Under The Previous Government

Government should have already developed and implemented an appropriate financial sector strategy, with accompanying measures, to boost future value-added creation and employment opportunities.  Government has long delayed the preparation of a strategy to counteract the negative impact of international pressures on the development of our financial business.
Between 2013-14, the FSC had worked actively on a new strategy for Mauritius to develop as an international financial centre, with the help of renowned international consultants, Percy Mistry and Nikhil Treebohun. Numerous meetings and discussions, led by the FSC, were held with the global business sector and other financial sector operators.

Framework

Not many countries have a good framework like Mauritius, an emerging International Financial Centre. According to J.C. Shaman, author of Despot’s Guide to Wealth Management, Britain maintains a network of opaque offshore satellites, including British Virgin Islands. Contrary to the latter Mauritius is not a tax haven and the Minister of Finance gave firm commitments to the European Union to comply with scoreboard criteria. There is nothing however that stops us from taking things at a stride. Mauritius, unlike the US, does not have anonymous shell companies, which are dubbed the gateway cars of financial crimes.

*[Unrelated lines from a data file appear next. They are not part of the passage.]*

(** ** Bytes of a payload *)

(** Writing inside the payload of a block in use keeps the heap as it is. *)
Lemma heap_ok_payload h bss i r k c k2 m' :
  heap_ok h bss → g_heap_region h !! i = Some r → bss !! i = Some (k ++ c :: k2) →
  (∀ z, ¬ (reg_start r + total k + mem_blk_head_size (btraced c) <= z < reg_start r + total k + bsize c) →
    m' !! z = mem h !! z) →
  (∀ z, is_Some (mem h !! z) → is_Some (m' !! z)) →
  heap_ok (with_mem m' h) bss.
Proof.
  intros Hok Hr Hb Hfr Hdom. destruct (heap_ok_lookup _ _ _ _ _ Hok Hr Hb) as [Hreg Hco].
  pose proof (block_range _ _ _ _ _ Hreg) as (Hst & H8 & H4 & H16 & Ha4 & Hend & Hpos).
  destruct Hok as [HF Hd]. split; [|done]. cbn [mem with_mem g_heap_region].
  apply Forall2_same_length_lookup. split; [by eapply Forall2_length|]. intros j q bs Hq Hbs.
  destruct (Forall2_lookup_lr _ _ _ _ _ _ HF Hq Hbs) as [Hokq Hcoq]. split; [|done].
  assert (Hhead : 8 <= mem_blk_head_size (btraced c) ∧ (btraced c = true → mem_blk_head_size (btraced c) = 16)) by
    (unfold mem_blk_head_size, MEM2_HEAD_SIZE, MEM_HEAD_SIZE; destruct (btraced c); (split; [lia|done])).
  destruct (decide (j = i)) as [->|Hne].
  - assert (q = r) as -> by congruence. assert (bs = k ++ c :: k2) as -> by congruence.
    destruct Hokq as (Hg & Hch & Ht & Hmap & Hrest). split; [done|].
    split; [|split; [done|split; [intros x Hx Hx4; by apply Hdom, Hmap|done]]].
    apply chain_app in Hch as [Hs1 Hch]. apply chain_app. split.
    + eapply seg_frame; [|exact Hs1]. intros z Hz. apply Hfr. lia.
    + pose proof Hch as ([(Hc1 & Hc2 & Hc8 & Hc4 & Hct) _] & _).
      eapply chain_update; [exact Hch| |done|intros z Hz; apply Hfr; lia].
      unfold cells. rewrite !Hfr by lia. split; [done|]. split; [done|]. split; [done|]. split; [done|].
      intros E. destruct (Hct E) as (? & ? & w & ? & ?). split; [done|]. split; [done|]. exists w.
      rewrite Hfr by (destruct Hhead as [_ Hh]; rewrite Hh by done; lia). done.
  - eapply region_ok_frame; [|exact Hokq]. intros z Hz. apply Hfr.
    destruct (Hd i j r q Hr Hq ltac:(done)); lia.
Qed.

Definition byte_at (m : gmap Z Z) (a : Z) : option Z :=
  w ← m !! (a - a mod 4); Some (w / 2 ^ (8 * (a mod 4)) mod 2 ^ 8).

Lemma load_byte_run h a v : byte_at (mem h) a = Some v → load_byte a h = Some (v, h).
Proof.
  unfold byte_at, load_byte. destruct (mem h !! _) as [w|] eqn:E; [|done]. intros [= <-].
  by rewrite (bind_run _ _ _ _ _ (ld_run _ _ _ E)).
Qed.

(** Replacing one byte of a word leaves its other bytes. *)
Lemma byte_replace w v i j : 0 <= i < 4 → 0 <= j < 4 → 0 <= v < 256 →
  (w + (v - w / 2 ^ (8 * i) mod 2 ^ 8) * 2 ^ (8 * i)) / 2 ^ (8 * j) mod 2 ^ 8 =
  if decide (i = j) then v else w / 2 ^ (8 * j) mod 2 ^ 8.
Proof.
  intros Hi Hj Hv.
  assert (i = 0 ∨ i = 1 ∨ i = 2 ∨ i = 3) as Ci by lia. assert (j = 0 ∨ j = 1 ∨ j = 2 ∨ j = 3) as Cj by lia.
  destruct Ci as [-> |[-> |[-> | ->]]], Cj as [-> |[-> |[-> | ->]]]; cbn [decide]; simpl; dlia.
Qed.

Lemma store_byte_run h a v : is_Some (mem h !! (a - a mod 4)) →
  ∃ m', store_byte a v h = Some (tt, with_mem m' h) ∧ byte_at m' a = Some (u8 v) ∧
    (∀ b, b ≠ a → byte_at m' b = byte_at (mem h) b) ∧
    (∀ z, z ≠ a - a mod 4 → m' !! z = mem h !! z) ∧
    (∀ z, is_Some (mem h !! z) → is_Some (m' !! z)).
Proof.
  intros [w Hw]. unfold store_byte. rewrite (bind_run _ _ _ _ _ (ld_run _ _ _ Hw)). cbv zeta.
  rewrite (st_run _ _ _ _ Hw). eexists. split; [done|]. pose proof (Z.mod_pos_bound a 4 ltac:(lia)).
  assert (0 <= u8 v < 256) by (unfold u8; dlia). split; [|split; [|split]].
  - unfold byte_at. rewrite lookup_insert_eq. cbn. rewrite byte_replace by lia. by rewrite decide_True.
  - intros b Hb. unfold byte_at. destruct (decide (b - b mod 4 = a - a mod 4)) as [E|Hne].
    + rewrite E, lookup_insert_eq, Hw. cbn. pose proof (Z.mod_pos_bound b 4 ltac:(lia)).
      rewrite byte_replace by lia. rewrite decide_False by lia. done.
    + by rewrite lookup_insert_ne by done.
  - intros z Hz. by apply lookup_insert_ne.
  - intros z. by apply (insert_keeps _ _ _ w).
Qed.

(** A loop that stores the byte [f i] at [p + i], whatever it reads before. *)
Lemma store_loop_run (body : Z → M heap unit) (f : Z → Z) h p n :
  p mod 4 = 0 → 0 <= n →
  (∀ i, 0 <= i < n → is_Some (mem h !! (p + i - (p + i) mod 4))) →
  (∀ i m, 0 <= i < n → (∀ b, ¬ (p <= b < p + n) → byte_at m b = byte_at (mem h) b) →
    body i (with_mem m h) = store_byte (p + i) (f i) (with_mem m h)) →
  ∃ m', for_proc 0 (Z.to_nat n) body h = Some (tt, with_mem m' h) ∧
    (∀ i, 0 <= i < n → byte_at m' (p + i) = Some (u8 (f i))) ∧
    (∀ b, ¬ (p <= b < p + n) → byte_at m' b = byte_at (mem h) b) ∧
    (∀ z, ¬ (p <= z < p + n) → m' !! z = mem h !! z) ∧
    (∀ z, is_Some (mem h !! z) → is_Some (m' !! z)).
Proof.
  intros Hp Hn Hmap Hbody.
  set (P := λ (j : Z) (s : heap), ∃ m, s = with_mem m h ∧
    (∀ i, 0 <= i < j → byte_at m (p + i) = Some (u8 (f i))) ∧
    (∀ b, ¬ (p <= b < p + n) → byte_at m b = byte_at (mem h) b) ∧
    (∀ z, ¬ (p <= z < p + n) → m !! z = mem h !! z) ∧
    (∀ z, is_Some (mem h !! z) → is_Some (m !! z))).
  destruct (for_proc_inv P body 0 (Z.to_nat n) h) as (s' & Hrun & m' & -> & H1 & H2 & H3 & H4).
  - exists (mem h). split; [by destruct h|]. split; [lia|]. done.
  - intros j s Hj (m & -> & H1 & H2 & H3 & H4). rewrite (Hbody j m) by (done || lia).
    destruct (store_byte_run (with_mem m h) (p + j) (f j)) as (m' & Hrun & Hb & Hother & Hw & Hdom).
    { apply H4, Hmap. lia. }
    exists (with_mem m' h). split; [exact Hrun|]. exists m'. split; [done|]. cbn [mem with_mem] in *.
    split; [|split; [|split]].
    + intros i Hi. destruct (decide (i = j)) as [->|Hne]; [done|]. rewrite Hother by lia. apply H1. lia.
    + intros b Hb'. rewrite Hother by lia. by apply H2.
    + intros z Hz. rewrite Hw; [by apply H3|]. dlia.
    + intros z Hz. by apply Hdom, H4.
  - exists m'. split; [exact Hrun|]. split; [intros i Hi; apply H1; lia|]. done.
Qed.

(** ** Whole allocations *)

Lemma same_region_lookup (l l' : list heap_region_t) i r :
  Forall2 same_region l l' → l !! i = Some r → ∃ r', l' !! i = Some r' ∧ same_region r r'.
Proof. intros HF Hr. by eapply Forall2_lookup_l in HF. Qed.

Lemma same_region_start r r' : same_region r r' → reg_start r' = reg_start r.
Proof. intros Hs. by apply same_geometry in Hs as (_ & ? & _). Qed.

(** The block behind a pointer that [malloc] returned. *)
Lemma malloc_block h bss size p h' bss' o :
  malloc_result h bss size p h' bss' o → p ≠ 0 → heap_ok h bss → 0 <= size < 2 ^ 31 →
  Forall2 same_region (g_heap_region h) (g_heap_region h') →
  ∃ i r' k c k2, g_heap_region h' !! i = Some r' ∧ bss' !! i = Some (k ++ c :: k2) ∧
    bused c = true ∧ btraced c = (s_heap_trace_mode h =? HEAP_TRACE_LEAKS) ∧
    p = reg_start r' + total k + mem_blk_head_size (btraced c) ∧ p mod 4 = 0 ∧ 0 < p ∧
    (size + mem_blk_head_size (btraced c) + 3) / 4 * 4 <= bsize c ∧
    bss = <[i := release k c k2]> bss' ∧
    (∀ z, p <= z < reg_start r' + total k + bsize c → ∀ j k, ¬ holds h bss j k z).
Proof.
  intros Hres Hp Hok Hsize Hsame. destruct o as [[[[i l1] b] l2]|]; [|by destruct Hres].
  destruct Hres as (r & Hr & Hb & Hbf & Hneed & Hpe & Hp4 & Hppos & ->).
  destruct (same_region_lookup _ _ _ _ Hsame Hr) as (r' & Hr' & Hs). apply same_region_start in Hs.
  set (tr := s_heap_trace_mode h =? HEAP_TRACE_LEAKS) in *.
  pose proof (need_bounds size tr Hsize) as (Hn4 & Hn). set (need := ptr2memblk_size size tr) in *. cbv zeta in Hn.
  destruct (heap_ok_lookup _ _ _ _ _ Hok Hr Hb) as [Hreg Hco].
  pose proof Hreg as (_ & Hch & _). pose proof Hch as [_ ([Hc _] & _)]%chain_app.
  pose proof (unused_untraced _ _ _ _ Hc Hbf) as Htf.
  pose proof (release_carve need (mem_blk_head_size tr) tr l1 b l2 Hco Hbf Htf) as Hrel.
  assert (Hsz : ∃ sz rest, carve need (mem_blk_head_size tr) true tr b = mkBlk sz true tr :: rest ∧
    need <= sz <= bsize b).
  { unfold carve. destruct (Z.leb_spec (need + mem_blk_head_size tr + MEM_BLK_MIN) (bsize b)); eexists _, _; (split; [done|lia]). }
  destruct Hsz as (sz & rest & E & Hsz). rewrite E in Hrel |- *. destruct Hrel as (_ & _ & Hrel).
  apply lookup_lt_Some in Hb as Hlt.
  exists i, r', l1, (mkBlk sz true tr), (rest ++ l2). cbn [bused btraced bsize].
  split; [done|]. split; [by rewrite list_lookup_insert_eq|]. split; [done|]. split; [done|].
  split; [by rewrite Hs|]. split; [done|]. split; [done|]. split; [dlia|]. split.
  - rewrite list_insert_insert_eq, Hrel. by rewrite list_insert_id.
  - intros z Hz j k Hh. pose proof (holds_cases _ _ _ _ _ _ _ _ _ _ Hok Hr Hb Hh) as [_ Hcase].
    assert (8 <= mem_blk_head_size tr) by (unfold mem_blk_head_size, MEM2_HEAD_SIZE, MEM_HEAD_SIZE; destruct tr; lia).
    destruct (decide ((j, k) = (i, l1))) as [[= -> ->]|Hne]; [|specialize (Hcase Hne); lia].
    destruct Hh as (r2 & c & k2 & Hr2 & Hk & Hc' & _). assert (E2 : l1 ++ b :: l2 = l1 ++ c :: k2) by congruence.
    apply app_inv_head in E2. congruence.
Qed.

Since the Deputy Prime Minister has used his discerning eyes to scan the DNA of potential investors to issue a Certificate of Character, a pessimistic mood has been prevailing in the financial sector.

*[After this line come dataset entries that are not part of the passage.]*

Lemma unescape_run p e b : content b = c → 0 <= p < e → e < len c →
  ∃ r, unescape p e b = Some (r, b) ∧ ∀ k bs, r = Some (k, bs) →
    (k = 1 ∧ nz c p ≠ 92 ∧ length bs = 1%nat) ∨ (k = 2 ∧ length bs = 1%nat) ∨
    (k = 6 ∧ p + 6 <= e ∧ (length bs <= 3)%nat) ∨ (k = 12 ∧ p + 12 <= e ∧ (length bs <= 4)%nat).
Proof.
  intros Hb Hp He. unfold unescape. rewrite (bind_run _ _ _ _ _ (char_run p b Hb ltac:(lia))).
  destruct (Z.eqb_spec (nz c p) 92) as [E|Hne]; cbn [negb].
  2: { eexists. split; [done|]. intros k bs [= <- <-]. auto. }
  destruct (Z.ltb_spec (e - p) 1); [lia|]. rewrite (bind_run _ _ _ _ _ (char_run (p + 1) b Hb ltac:(lia))).
  set (x := nz c (p + 1)). 
  assert (Hone : ∀ y, ∃ r, (ret (Some (2, [y])) : M parse_buffer _) b = Some (r, b) ∧ ∀ k (bs : list Z), r = Some (k, bs) →
    (k = 1 ∧ nz c p ≠ 92 ∧ length bs = 1%nat) ∨ (k = 2 ∧ length bs = 1%nat) ∨
    (k = 6 ∧ p + 6 <= e ∧ (length bs <= 3)%nat) ∨ (k = 12 ∧ p + 12 <= e ∧ (length bs <= 4)%nat)).
  { intros y. eexists. split; [done|]. intros k bs [= <- <-]. auto. }
  destruct (x =? 98); [apply Hone|]. destruct (x =? 102); [apply Hone|]. destruct (x =? 110); [apply Hone|].
  destruct (x =? 114); [apply Hone|]. destruct (x =? 116); [apply Hone|].
  destruct ((x =? 34) || (x =? 92) || (x =? 47)); [apply Hone|].
  destruct (x =? 117); [|exists None; done].
  destruct (utf16_run p e b Hb ltac:(lia) ltac:(lia)) as (k & bs & Hr & Hk). rewrite (bind_run _ _ _ _ _ Hr).
  destruct (Z.eqb_spec k 0) as [->|Hk0]; [exists None; done|]. eexists. split; [done|]. intros k' bs' [= <- <-].
  intuition.
Qed.

Lemma copy_run fuel s0 p e out b :
  content b = c → 0 <= s0 <= p → p <= e + 1 → s0 <= e < len c → e + 1 - p < Z.of_nat fuel →
  let st := starts (sub s0 e) false in let S := trues st in
  Z.of_nat (length out) <= (p - s0) - (S - trues (drop (Z.to_nat (p - s0)) st)) →
  ∃ q r, copy_string fuel (e - s0 + 2 - S) p e out b = Some ((q, r), b) ∧
    ∀ out', r = Some out' → Z.of_nat (length out') <= e - s0 + 1 - S.
Proof.
  intros Hb Hs0 Hpe He Hf st S. assert (Hs : 0 <= s0) by lia. revert p out Hs0 Hpe Hf.
  assert (Hst : Z.of_nat (length st) = e - s0) by (unfold st; rewrite starts_length; apply sub_length; lia).
  induction fuel as [|fuel IH]; intros p out Hs0 Hpe Hf Hout.
  { lia. }
  cbn [copy_string]. destruct (Z.ltb_spec p e) as [Hlt|Hge]; cbn [negb].
  2: { exists p, (Some out). split; [done|]. intros out' [= <-].
       rewrite (drop_ge st) in Hout by lia. simpl in Hout. lia. }
  destruct (unescape_run p e b Hb ltac:(lia) ltac:(lia)) as (r & Hr & Hpost). rewrite (bind_run _ _ _ _ _ Hr).
  destruct r as [[k bs]|]; [|by exists p, None]. specialize (Hpost k bs eq_refl).
  set (i := Z.to_nat (p - s0)) in *.
  assert (Hwin : trues (take (Z.to_nat k) (drop i st)) + Z.of_nat (length bs) <= k ∧ 1 <= k ∧ p + k <= e + 1).
  { unfold st. destruct (starts_drop (sub s0 e) false i) as [b' ->]. rewrite starts_take.
    pose proof (starts_half (take (Z.to_nat k) (drop i (sub s0 e))) b') as Hhalf.
    assert (Hl : Z.of_nat (length (take (Z.to_nat k) (drop i (sub s0 e)))) <= k) by
      (rewrite length_take; destruct Hpost as [(-> & _)|[(-> & _)|[(-> & _)|(-> & _)]]]; lia).
    destruct Hpost as [(-> & Hne & Hbs)|[(-> & Hbs)|[(-> & ? & Hbs)|(-> & ? & Hbs)]]]; try (destruct b'; lia).
    assert (E : take (Z.to_nat 1) (drop i (sub s0 e)) = [nz c p]).
    { unfold sub. rewrite skipn_firstn_comm, drop_drop. unfold i.
      replace (Z.to_nat s0 + Z.to_nat (p - s0))%nat with (Z.to_nat p) by lia. rewrite drop_nz by lia.
      replace (Z.to_nat (e - s0) - Z.to_nat (p - s0))%nat with (Datatypes.S (Z.to_nat (e - p - 1))) by lia. done. }
    rewrite E. simpl. rewrite (proj2 (Z.eqb_neq _ _) Hne). destruct b'; simpl; lia. }
  rewrite (trues_split (Z.to_nat k) (drop i st)), drop_drop in Hout.
  assert (Ei : (i + Z.to_nat k)%nat = Z.to_nat (p + k - s0)) by (unfold i; lia). rewrite Ei in Hout.
  assert (Hout' : Z.of_nat (length (out ++ bs)) <= (p + k - s0) - (S - trues (drop (Z.to_nat (p + k - s0)) st))).
  { rewrite length_app. lia. }
  assert (Hcap : Z.of_nat (length (out ++ bs)) <= e - s0 + 2 - S).
  { pose proof (trues_range (drop (Z.to_nat (p + k - s0)) st)) as Ht. rewrite length_drop in Ht. lia. }
  unfold put_out at 1. destruct (Z.leb_spec (Z.of_nat (length (out ++ bs))) (e - s0 + 2 - S)); [|lia].
  rewrite (bind_run (ret (out ++ bs)) _ b (out ++ bs) b) by done. apply IH; [lia|lia|lia|done].
Qed.

Lemma parse_string_run b : ok c b → parses parse_string b.
Proof.
  intros (Hb & Ho & Hd). unfold parses, parse_string. set (o := offset b) in *.
  rewrite (bind_run (get offset) _ b o b) by done.
  rewrite (bind_run (get length_) _ b (len c) b) by (unfold get, length_; by rewrite Hb).
  rewrite (bind_run _ _ _ _ _ (char_run o b Hb ltac:(lia))).
  destruct (Z.eqb_spec (nz c o) 34) as [E|]; cbn [negb]; [|by rewrite (bind_run _ _ _ _ _ (set_offset_run _ b))].
  pose proof (nz_inside o ltac:(lia) ltac:(lia)).
  destruct (scan_run (Z.to_nat (len c)) (o + 1) 0 b Hb ltac:(lia) ltac:(lia)) as (r & Hr & Hpost).
  rewrite (bind_run _ _ _ _ _ Hr). destruct r as [[e sk]|].
  2: { by rewrite (bind_run _ _ _ _ _ (set_offset_run _ b)). }
  destruct (Hpost e sk eq_refl) as (He & H34 & ->). rewrite Z.add_0_l.
  set (S := trues (starts (sub (o + 1) e) false)).
  replace (e - o - S + 1) with (e - (o + 1) + 2 - S) by lia.
  destruct (copy_run (Z.to_nat (len c)) (o + 1) (o + 1) e [] b Hb) as (q & r & Hr2 & Hlen);
    [lia|lia|lia|lia| |].
  { rewrite Z.sub_diag, drop_0. simpl length. lia. }
  fold S in Hr2, Hlen. rewrite (bind_run _ _ _ _ _ Hr2). destruct r as [out|].
  2: { by rewrite (bind_run _ _ _ _ _ (set_offset_run _ b)). }
  specialize (Hlen out eq_refl). unfold put_out. rewrite length_app. simpl length.
  destruct (Z.leb_spec (Z.of_nat (length out + 1)) (e - (o + 1) + 2 - S)); [|lia].
  rewrite (bind_run (ret (out ++ [0])) _ b (out ++ [0]) b) by done.
  rewrite (bind_run _ _ _ _ _ (set_offset_run _ b)). cbn. pose proof (nz_inside e ltac:(lia) ltac:(lia)).
  split; [split; [done|split; [cbn; lia|done]]|]. split; [done|lia].
Qed.

Lemma parse_number_run `{!DoubleLaws D} item b : ok c b → parses (parse_number item) b.
Proof.
  intros (Hb & Ho & Hd). unfold parses, parse_number. rewrite (bind_run (get id) _ b b b) by done. rewrite Hb.
  set (l := number_prefix 63 _). pose proof (number_prefix_inside 63 (offset b) Ho) as Hl. fold l in Hl.
  pose proof (strtod_used l) as Hu. destruct (strtod l) as [d used]. simpl in Hu.
  destruct (Z.eqb_spec used 0); [done|]. rewrite (bind_run _ _ _ _ _ (advance_run _ b)).
  destruct item. cbn. split; [split; [done|split; [cbn; lia|done]]|]. split; [done|lia].
Qed.

Lemma elements_run element (d : Z) fuel head b :
  (∀ b, ok c b → depth b = d → parses element b) →
  ok c b → depth b = d → offset b + 1 < len c → len c - offset b <= Z.of_nat fuel →
  parses (elements element fuel head) b.
Proof.
  intros Hel. revert head b. induction fuel as [|fuel IH]; intros head b Hok Hd Hin Hf; [lia|].
  unfold parses. cbn [elements]. rewrite (bind_run _ _ _ _ _ (advance_run 1 b)). destruct Hok as (Hb & Ho & Hdr).
  set (b1 := mkPB _ _ _). assert (Hok1 : ok c b1) by (split; [done|split; [cbn; lia|done]]).
  destruct (skip_run b1 Hok1) as (b2 & Hs2 & Hok2 & Hd2 & Ho2). rewrite (bind_run _ _ _ _ _ Hs2).
  specialize (Hel b2 Hok2 ltac:(by rewrite Hd2)) as Hp. unfold parses in Hp. unfold bind at 1.
  destruct (element b2) as [[[item|] b3]|]; [|done|done]. destruct Hp as (Hok3 & Hd3 & Ho3).
  destruct (skip_run b3 Hok3) as (b4 & Hs4 & Hok4 & Hd4 & Ho4). rewrite (bind_run _ _ _ _ _ Hs4).
  rewrite (bind_run _ _ _ _ _ (looking_at_run 44 b4 Hok4)). cbn in Ho2, Hd2.
  destruct (Z.eqb_spec (nz c (offset b4)) 44) as [E|_].
  - destruct Hok4 as (Hb4 & Hr4 & Hdr4).
    pose proof (nz_inside (offset b4) Hr4 ltac:(lia)) as Hin4.
    specialize (IH (head ++ [item]) b4 ltac:(by split) ltac:(congruence) Hin4 ltac:(lia)). unfold parses in IH.
    destruct (elements element fuel (head ++ [item]) b4) as [[[r|] b5]|]; [|done|done].
    destruct IH as (H1 & H2 & H3). split; [done|]. split; [congruence|lia].
  - cbn. split; [done|]. split; [congruence|lia].
Qed.

Lemma ok_mk o d : 0 <= o < len c → 0 <= d <= CJSON_NESTING_LIMIT → ok c (mkPB c o d).
Proof. by intros Ho Hd. Qed.

Lemma container_done_run ty item head b :
  ok c b → nz c (offset b) ≠ 0 → 1 <= depth b →
  ∃ r b', container_done ty item head b = Some (Some r, b') ∧ ok c b' ∧ depth b' = depth b - 1 ∧
    offset b' = offset b + 1.
Proof.
  intros (Hb & Ho & Hd) Hnz Hd1. pose proof (nz_inside (offset b) Ho Hnz). unfold container_done.
  rewrite (bind_run (get depth) _ b (depth b) b) by done. destruct item. eexists _, _. split; [done|]. cbn.
  rewrite Hb. split; [apply ok_mk; lia|done].
Qed.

It is a major contributor to GDP growth, for high value job creation, an important driver of the economy including the real estate sector which is hoping for continued demand for office space arising from the expansion of financial service sector business. Scandals in the financial sector abound, including the granting of an investment banking licence by the FSC to a doubtful investor like Sobrinho. Confidence is at rock bottom.

The Regime Never Learns

International and Domestic pressures are intensifying and the veil of secrecy will inevitably be lifted by the court. There is no high risk high reward in a sector which owes its legitimacy to substance and to a lesser extent to confidentiality.
Where is the scheme to offer Foreigners the opportunity to obtain Mauritian Citizenship provided a non refundable contribution of $ 1,000,000 is made? The two schemes have been swept under the carpet.

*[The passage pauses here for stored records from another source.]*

(* ===== verification/SpiFlash.v ===== *)
(** The flash memory of the module: [components/spi_flash/src/spi_flash.c]
    with the calls to the ROM of [spi_flash_raw.c].

    The chip and the routines in the ROM are the class [FlashChip]; the class
    [NorFlash] states what the driver relies on: bytes that are read as they
    are, that programming can only clear bits in, one page at a time, and that
    erasing a sector sets to 0xff. The driver reads and writes at any address
    and length ([flash_store_roundtrip]). *)
From S2P Require Import Prelude.

Module SpiFlash.

Definition ESP_OK : Z := 0.
Definition ESP_ERR_FLASH_OP_FAIL : Z := 0x10011.
Definition SPI_FLASH_SEC_SIZE : Z := 4096.
Definition SPI_READ_BUF_MAX : Z := 64.

(** The global [flashchip]; [CONFIG_SPI_FLASH_SIZE] is of [app/sdkconfig]. *)
Definition CONFIG_SPI_FLASH_SIZE : Z := 0x100000.
Definition chip_size : Z := CONFIG_SPI_FLASH_SIZE.
Definition sector_size : Z := 4 * 1024.
Definition page_size : Z := 256.

(** ** The chip

    The routines of the ROM return 0 or a failure; the rest are the commands to
    the identification and the status registers. *)
Class FlashChip (F : Type) := {
  SPI_read_data : Z → Z → F → Z * list Z;
  SPI_page_program : Z → list Z → F → Z * F;
  SPI_write_enable : F → Z * F;
  SPI_sector_erase : Z → F → Z * F;
  spi_flash_get_id : F → Z;
  en25q16x_read_sfdp : F → Z;
  spi_flash_read_status : F → Z * Z;
  special_flash_read_status : Z → F → Z;
  special_flash_write_status : Z → Z → F → F;
  spi_flash_write_status : Z → F → F }.

(** A source array from [off] on; reading outside it is a fault. *)
Definition slice (src : list Z) (off n : Z) : option (list Z) :=
  if (0 <=? off) && (0 <=? n) && (off + n <=? zlen src) then Some (take (Z.to_nat n) (drop (Z.to_nat off) src)) else None.

Definition FLASH_ALIGN_BYTES : Z := 4.
Definition FLASH_ALIGN (addr : Z) : Z := Z.land (u32 (addr + (FLASH_ALIGN_BYTES - 1))) (u32 (Z.lnot (FLASH_ALIGN_BYTES - 1))).
Definition FLASH_ALIGN_BEFORE (addr : Z) : Z := u32 (FLASH_ALIGN addr - 4).
Definition NOT_ALIGN (addr : Z) : bool := negb (Z.land addr (FLASH_ALIGN_BYTES - 1) =? 0).
(** Of [eagle_soc.h]: an address in the cached window on the flash. *)
Definition IS_FLASH (a : Z) : bool := (0x40200000 <=? a) && (a <? 0x40200000 + 16 * 1024 * 1024).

This is the joy of being under the constant gaze of Effective Regulatory bodies. The Standards have to be raised. This Government will never learn and it wants to make hay even if the sun is setting.

Despite commitment to comply with INTERNATIONAL PUBLIC SECTOR ACCOUNTING STANDARDS, the Regime continues to go on a spending spree. By 2022 all debts incurred by Government will be computed. Total public debt as a % of GDP will be published. By then they will have to be held accountable in the name of transparency and fair justice.